Sehenswert ist außerdem „Arbat“, die Künstlerstraße Moskaus. Während Künstler, von expressionistischen Malern über moderne Street Art bis hin zu exzentrischen Tänzern, hier ihr Können zeigen, kann man nebenbei sowohl klassische, als auch ausgefallene russische Architektur bewundern.
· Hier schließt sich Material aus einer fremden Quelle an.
(** *** What fits the file *)
Definition key_ok (k : WalletKey) : Prop := array 20 (wk_hash k) /\ fits_compact (wk_pubkey k) /\ validate_pubkey_bytes k = Ok tt.
Definition pool_ok (e : KeyPoolEntry) : Prop := key_ok (kp_key e) /\ is_u64 (kp_created_at e).
Definition sapling_ok (e : SaplingKeyEntry) : Prop := array 169 (sk_extfvk e) /\ array 11 (sk_next_index e).
Definition viewing_ok (e : SaplingViewingKeyEntry) : Prop := array 169 (vk_extfvk e) /\ array 11 (vk_next_index e).
Record ring_ok (r : KeyRing) : Prop := {
  ro_keys : Forall key_ok (kr_keys r); ro_key_count : fits_size (length (kr_keys r));
  ro_pool : Forall pool_ok (kr_keypool r); ro_pool_count : fits_size (length (kr_keypool r));
  ro_sapling : Forall sapling_ok (kr_sapling_keys r); ro_sapling_count : fits_size (length (kr_sapling_keys r));
  ro_viewing : Forall viewing_ok (kr_sapling_viewing_keys r); ro_viewing_count : fits_size (length (kr_sapling_viewing_keys r));
  ro_change : set_Forall (array 20) (kr_change_key_hashes r); ro_change_count : fits_size (base.size (kr_change_key_hashes r)) }.
Definition redeem_ok (hash script : bytes) : Prop := array 20 hash /\ hash160 script = hash /\ fits_compact script.
Definition label_ok (script label : bytes) : Prop := fits_compact script /\ str_ok label /\ label <> [].
Record scripts_ok (s : KnownScripts) : Prop := {
  sc_watch : Forall fits_compact (ws_watch_scripts s); sc_watch_count : fits_size (length (ws_watch_scripts s));
  sc_redeem : map_Forall redeem_ok (ws_redeem_scripts s); sc_redeem_count : fits_size (base.size (ws_redeem_scripts s));
  sc_labels : map_Forall label_ok (ws_address_labels s); sc_label_count : fits_size (base.size (ws_address_labels s)) }.
Definition value_ok (key value : bytes) : Prop := str_ok key /\ str_ok value /\ key <> [] /\ value <> [].
Definition values_ok (txid : Hash256) (values : gmap bytes bytes) : Prop :=
  array 32 txid /\ values <> ∅ /\ map_Forall value_ok values /\ fits_size (base.size values).
Record history_ok (h : TxHistory) : Prop := {
  ho_ids : set_Forall (array 32) (th_history h); ho_id_count : fits_size (base.size (th_history h));
  ho_received : map_Forall (fun id at_ => array 32 id /\ is_u64 at_) (th_received_at h);
  ho_received_count : fits_size (base.size (th_received_at h));
  ho_store : map_Forall (fun id raw => array 32 id /\ fits_compact raw) (th_store h); ho_store_count : fits_size (base.size (th_store h));
  ho_values : map_Forall values_ok (th_values h); ho_value_count : fits_size (base.size (th_values h)) }.
Definition rseed_ok (r : option SaplingRseedBytes) : Prop :=
  match r with None => True | Some (BeforeZip212 b) | Some (AfterZip212 b) => array 32 b end.
Definition note_key_ok (k : SaplingNoteKey) : Prop := array 32 k.1 /\ is_u32 k.2.
Definition note_ok (k : SaplingNoteKey) (n : SaplingNoteRecord) : Prop :=
  note_key_ok k /\ is_i32 (nr_height n) /\ is_u64 (nr_position n) /\ is_i64 (nr_value n) /\ array 43 (nr_address n)
  /\ array 32 (nr_nullifier n) /\ rseed_ok (nr_rseed n).
(** The tree and a witness read back from what the crate writes of them. *)
Definition tree_stored (tree : SaplingTree) : Prop :=
  exists data, sapling_tree_to_bytes tree = Some data /\ fits_compact data
    /\ (if bool_decide (data = []) then tree = empty_sapling_tree else sapling_tree_from_bytes data = Some tree).
Definition witness_stored (k : SaplingNoteKey) (witness : Witness) : Prop :=
  note_key_ok k /\ exists data, write_incremental_witness witness = Some data /\ fits_compact data
    /\ read_incremental_witness data = Some witness.
Record scan_ok (s : SaplingScan) : Prop := {
  sn_height : is_i32 (ss_height s); sn_hash : array 32 (ss_hash s); sn_position : is_u64 (ss_next_position s);
  sn_notes : map_Forall note_ok (ss_notes s); sn_note_count : fits_size (base.size (ss_notes s));
  sn_tree : tree_stored (ss_tree s); sn_witnesses : map_Forall witness_stored (ss_witnesses s);
  sn_witness_count : fits_size (base.size (ss_witnesses s)) }.
Definition encryption_ok (enc : WalletEncryptedSecrets) : Prop :=
  is_u32 (kdf_mem_kib (enc_kdf enc)) /\ is_u32 (kdf_iters (enc_kdf enc)) /\ is_u32 (kdf_parallelism (enc_kdf enc))
  /\ array WALLET_ENCRYPTION_SALT_BYTES (kdf_salt (enc_kdf enc)) /\ array WALLET_ENCRYPTION_NONCE_BYTES (enc_nonce enc).
Record file_ok (w : Wallet) : Prop := {
  fo_fee : is_i64 (w_pay_tx_fee_per_kb w);
  fo_encrypted : forall enc, sl_encrypted (w_seal w) = Some enc -> encryption_ok enc;
  fo_ring : ring_ok (w_ring w); fo_scripts : scripts_ok (w_scripts w); fo_history : history_ok (w_history w);
  fo_scan : scan_ok (w_scan w) }.
(** * Rettiwt-API: the tree-search extraction engine and the fetch pipeline

    A shallow embedding of [helper/JsonUtils.findByFilter], of
    [services/internal/FetcherService] ([checkAuthorization], [request],
    [extractData], [deserializeData], [fetch], [post]) and of
    [services/public/TweetService.details], with the properties the
    specification states about them.

    The code runs on the values [JSON.parse] produces, so the first part
    fixes those values and the ECMAScript operations the code applies to
    them: property access, truthiness, [typeof], and the loose equality
    [==] against a string with the conversions it performs. *)

From Stdlib Require Import ZArith List String Ascii Bool Lia PeanoNat.
From Stdlib Require Import Floats.
Import ListNotations.

Local Open Scope string_scope.
Local Open Scope list_scope.

(** ** Thrown values *)

(** What a [throw] carries.  [TypeError] is raised by the language itself
    ([Object.keys(null)], reading a property of [undefined], an object that
    cannot be converted to a primitive); [RESOURCE_NOT_ALLOWED] is the
    [Error] of [checkAuthorization]; [TransportError] is whatever the HTTP
    client or the guest login rejects with. *)
Inductive Exn : Type :=
| TypeError
| RESOURCE_NOT_ALLOWED
| TransportError (code : nat).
Künstlerin auf einer Brücke über der Moskwa

Wer danach zu erschöpft ist zu laufen, aber dennoch etwas mehr von der Stadt sehen möchte, kann sich ein Ticket für die Einschienen- Hochbahn (Monorail) etwas außerhalb der Stadt kaufen (z.B von der Station Timiryazevskaya zu VDNKh, leider bisher nicht auf jedem Metroplan verzeichnet), die langsam entlang der Skyline der Stadt mit seinen belebten Straßen und vergoldeten Türmchen fährt. Die Bahn sollte ursprünglich gebaut werden, um im Zuge der Bewerbung Moskaus als Ausrichter der Expo 2010 das Metrosystem zu modernisieren und die Verbindung zu den internationalen Flughäfen zu verbessern. Nachdem Shanghai als Ausrichter der Expo 2010 erkoren und die Rentabilität der Monorail-Bahn in Relation zu ihrer Geschwindigkeit (kaum schneller als die parallel fahrenden Straßenbahnen) Infrage gestellt wurde, wurde der weitere Bau eingestellt.

Moskau im Allgemeinen wirkt überdimensioniert, in Etwa so wie sich auch die Politiker des Landes geben- es wird versucht, mit Äußerlichkeiten zu ersetzen, was dem Inneren an Struktur fehlt.



Im Gegensatz dazu sind die Menschen, die ich treffe, unglaublich hilfsbereit und großzügig, was sich auch später noch bestätigen wird. Sobald man nur ansatzweise verwirrt und suchend aussieht, ist sofort jemand zur Stelle, der seine Hilfe anbietet und man fühlt sich trotz der Sprachbarriere nicht allein gelassen.

Apropos Sprachbarriere: Überraschenderweise (oder vielleicht auch nicht) sprechen viele der jungen Mädchen in Russland deutsch- unsere Gastgeberin Masza (wie sie von ihren Freunden genannt wird) ist das beste Beispiel dafür-anscheinend haben viele den Wunsch, als Aupair nach Deutschland zu gehen und ihre Sprachkenntnisse zu vertiefen, um vielleicht später dort mal ihr Geld zu verdienen.
Von dem Wunsch russischer Frauen, einen deutschen Mann zu treffen oder gar zu heiraten, was mittlerweile immer öfter Thema in den Medien wird, höre ich von Masza nichts, ebenfalls nicht von einer ihrer Freundinnen, die bereits ihr Aupairjahr in Deutschland sicher hat- aber ich scheine mit den Beiden auch nicht an russischen Durchschnittsfrauen geraten zu sein, wie man sie doch recht häufig auf den Moskauer Straßen sieht:
Gepflegt, Highheels tragend und teilweise etwas exzentrisch gekleidet (wenn man nicht gerade an Pelz und an übertriebene Verwendung von Wildkatzenmustern gewöhnt ist ).

Trotz der großen Unterschiede ist Moskau immer noch eine beliebte Stadt- mit 11,55 Millionen Einwohnern ist sie die größte Stadt Europas und damit zugleich eine der teuersten Städte der Welt laut der Forbes-Liste der World's Most Expensive Cities To Live von 2009.